The Tebus are reportedly well armed. Qatiba forces from Benghazi and Ajdabiya are being sent to Sebha.
Meanwhile Issa Abdul-Majed Mansour, the Tebu military leader in the south of the country, has threatened to declare an independent state if the NTC does nothing to stop the fighting.
“I announce the revitalization of the Tebu Front for the Salvation of Libya to protect the Tabu from ethnic cleansing. And if the need arises, we will demand international intervention and seek to establish a state like South Sudan,” he declared on Wednesday.
“We are being massacred right in front of the NTC’s eyes,” he is reported as saying. He also alleged that a village in Kufra had been attacked by Libya fighter planes and “burned to the ground”. He accused the NTC of permitting genocide against the Tebu. He claimed there was no difference between it and the Qaddafi regime in their hostility to Tebus.
Mansour said that he wanted support Libyan unity and that the Tebu had played a key role in the revolt in the south against Qaddafi. “We have said that the unity of Libya matters above all else. But now we have to protect ourselves and other minorities.”
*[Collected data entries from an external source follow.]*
(** * Hostel-Inventory front end: controllers, pages and their properties

    A shallow embedding of the React hooks and pages of the repository
    ([useRooms], [useAssets], [useDamageTracking], [Dashboard], [Profile],
    [UserManagement], [ForgotPassword]) together with the axios wrapper
    they call.

    Every [async] handler is split where the source has its [await]: the
    synchronous prefix returns the new component state, the effects it
    performed and the requests it left in flight; each request carries the
    continuation that runs when the promise settles.  All state writes the
    source performs after an [await] are constant [setX(v)] calls, so a
    continuation is a function of the settled outcome and of the state at
    that moment. *)

From Stdlib Require Import ZArith List String Ascii Bool Lia.
Import ListNotations.
Open Scope string_scope.
Open Scope list_scope.

Set Implicit Arguments.
Set Warnings "-register-all".


(** ** JavaScript values *)

(** Wire data and component state are dynamically typed in the source.
    Numbers are the integers the API uses for ids, quantities and HTTP
    status codes. *)
Inductive JsVal : Type :=
| JUndefined
| JNull
| JBool (b : bool)
| JNum (n : Z)
| JStr (s : string)
| JArr (items : list JsVal)
| JObj (fields : list (string * JsVal)).

(** [Array.isArray(v)] *)
Definition isArray (v : JsVal) : bool :=
  match v with JArr _ => true | _ => false end.

(** Truthiness, as used by [if (v)], [!v] and [a || b]. *)
Definition truthy (v : JsVal) : bool :=
  match v with
  | JUndefined | JNull => false
  | JBool b => b
  | JNum n => negb (n =? 0)%Z
  | JStr s => negb (s =? "")
  | JArr _ | JObj _ => true
  end.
A Tebu spokesman in Tripoli, Abubakr Muhamed, claimed that Arab fighters were going from house to house in Sebha forcing Tebu residents at gunpoint to leave. He added that 28 injured Tebus were in the southern town of Obari waiting to be airlifted out.
Last month, fighting in Kufra between Tebus and the Zwai tribe backed by government forces claimed the lives of 130 people. The town has remained tense since then with Tebus living in an armed camp in the town. So far there has been no reports that the Sebha fighting has spread back to Kufra.